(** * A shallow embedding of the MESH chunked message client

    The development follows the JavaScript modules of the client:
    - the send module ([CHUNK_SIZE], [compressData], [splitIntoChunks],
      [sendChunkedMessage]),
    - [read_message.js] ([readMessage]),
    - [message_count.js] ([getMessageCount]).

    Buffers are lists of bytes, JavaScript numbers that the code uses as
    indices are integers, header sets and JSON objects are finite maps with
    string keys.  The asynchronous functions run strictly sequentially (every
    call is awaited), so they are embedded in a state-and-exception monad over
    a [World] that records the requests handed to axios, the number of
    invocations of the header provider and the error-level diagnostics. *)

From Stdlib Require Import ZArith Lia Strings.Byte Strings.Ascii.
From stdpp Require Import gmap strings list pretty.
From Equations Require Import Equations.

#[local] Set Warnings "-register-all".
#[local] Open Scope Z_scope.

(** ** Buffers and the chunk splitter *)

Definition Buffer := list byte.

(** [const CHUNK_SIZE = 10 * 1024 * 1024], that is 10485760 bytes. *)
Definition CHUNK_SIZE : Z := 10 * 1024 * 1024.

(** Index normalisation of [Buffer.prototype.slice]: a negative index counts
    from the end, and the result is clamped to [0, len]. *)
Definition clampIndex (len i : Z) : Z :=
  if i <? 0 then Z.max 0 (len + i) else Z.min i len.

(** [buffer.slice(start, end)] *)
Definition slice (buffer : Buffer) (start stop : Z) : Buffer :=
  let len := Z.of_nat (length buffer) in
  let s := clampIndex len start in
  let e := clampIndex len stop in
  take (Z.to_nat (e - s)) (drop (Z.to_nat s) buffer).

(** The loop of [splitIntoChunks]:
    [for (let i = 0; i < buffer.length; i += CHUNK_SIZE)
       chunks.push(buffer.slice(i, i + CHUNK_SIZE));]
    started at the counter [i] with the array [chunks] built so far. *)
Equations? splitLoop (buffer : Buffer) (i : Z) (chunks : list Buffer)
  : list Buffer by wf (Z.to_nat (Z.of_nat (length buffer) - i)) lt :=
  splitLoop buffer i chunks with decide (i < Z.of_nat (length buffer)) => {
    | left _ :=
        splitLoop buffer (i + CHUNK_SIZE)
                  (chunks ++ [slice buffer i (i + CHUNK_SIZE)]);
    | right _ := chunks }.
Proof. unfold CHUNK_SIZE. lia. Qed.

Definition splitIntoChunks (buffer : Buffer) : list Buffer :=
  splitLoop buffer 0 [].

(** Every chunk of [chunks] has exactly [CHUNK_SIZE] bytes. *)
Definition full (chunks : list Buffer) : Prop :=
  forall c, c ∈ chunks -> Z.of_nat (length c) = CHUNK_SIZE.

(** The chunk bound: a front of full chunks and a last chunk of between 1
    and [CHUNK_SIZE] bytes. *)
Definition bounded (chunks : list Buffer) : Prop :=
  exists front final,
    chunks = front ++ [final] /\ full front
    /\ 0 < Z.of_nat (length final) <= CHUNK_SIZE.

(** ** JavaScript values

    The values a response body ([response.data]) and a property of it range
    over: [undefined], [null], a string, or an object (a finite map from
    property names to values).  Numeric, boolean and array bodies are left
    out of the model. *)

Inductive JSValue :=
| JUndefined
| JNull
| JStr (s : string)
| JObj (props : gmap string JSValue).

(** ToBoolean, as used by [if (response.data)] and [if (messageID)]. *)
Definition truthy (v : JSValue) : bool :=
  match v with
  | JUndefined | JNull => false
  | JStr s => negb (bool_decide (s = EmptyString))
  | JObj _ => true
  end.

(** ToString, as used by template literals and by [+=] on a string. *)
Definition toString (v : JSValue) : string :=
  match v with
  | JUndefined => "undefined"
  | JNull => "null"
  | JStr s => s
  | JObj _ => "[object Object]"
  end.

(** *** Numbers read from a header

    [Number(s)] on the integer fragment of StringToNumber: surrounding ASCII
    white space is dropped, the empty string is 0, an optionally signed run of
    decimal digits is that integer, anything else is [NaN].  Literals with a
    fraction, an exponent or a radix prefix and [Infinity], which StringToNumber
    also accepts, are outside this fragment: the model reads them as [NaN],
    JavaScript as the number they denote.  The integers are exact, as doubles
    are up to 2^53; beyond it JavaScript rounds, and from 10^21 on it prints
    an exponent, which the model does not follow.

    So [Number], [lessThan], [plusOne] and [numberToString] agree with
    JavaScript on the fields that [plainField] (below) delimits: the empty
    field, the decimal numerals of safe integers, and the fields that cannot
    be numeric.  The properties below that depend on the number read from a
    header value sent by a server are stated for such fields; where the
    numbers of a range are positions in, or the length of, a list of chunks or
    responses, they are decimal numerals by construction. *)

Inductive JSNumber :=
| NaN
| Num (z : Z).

=== Exercise details ===
Both end lines included, restate word for word the lines above from the line with "(** [const CHUNK_SIZE" to the line with "(** The loop", and nothing else.

=== Exercise response ===
(** [const CHUNK_SIZE = 10 * 1024 * 1024], that is 10485760 bytes. *)
Definition CHUNK_SIZE : Z := 10 * 1024 * 1024.

(** Index normalisation of [Buffer.prototype.slice]: a negative index counts
    from the end, and the result is clamped to [0, len]. *)
Definition clampIndex (len i : Z) : Z :=
  if i <? 0 then Z.max 0 (len + i) else Z.min i len.

(** [buffer.slice(start, end)] *)
Definition slice (buffer : Buffer) (start stop : Z) : Buffer :=
  let len := Z.of_nat (length buffer) in
  let s := clampIndex len start in
  let e := clampIndex len stop in
  take (Z.to_nat (e - s)) (drop (Z.to_nat s) buffer).

(** The loop of [splitIntoChunks]:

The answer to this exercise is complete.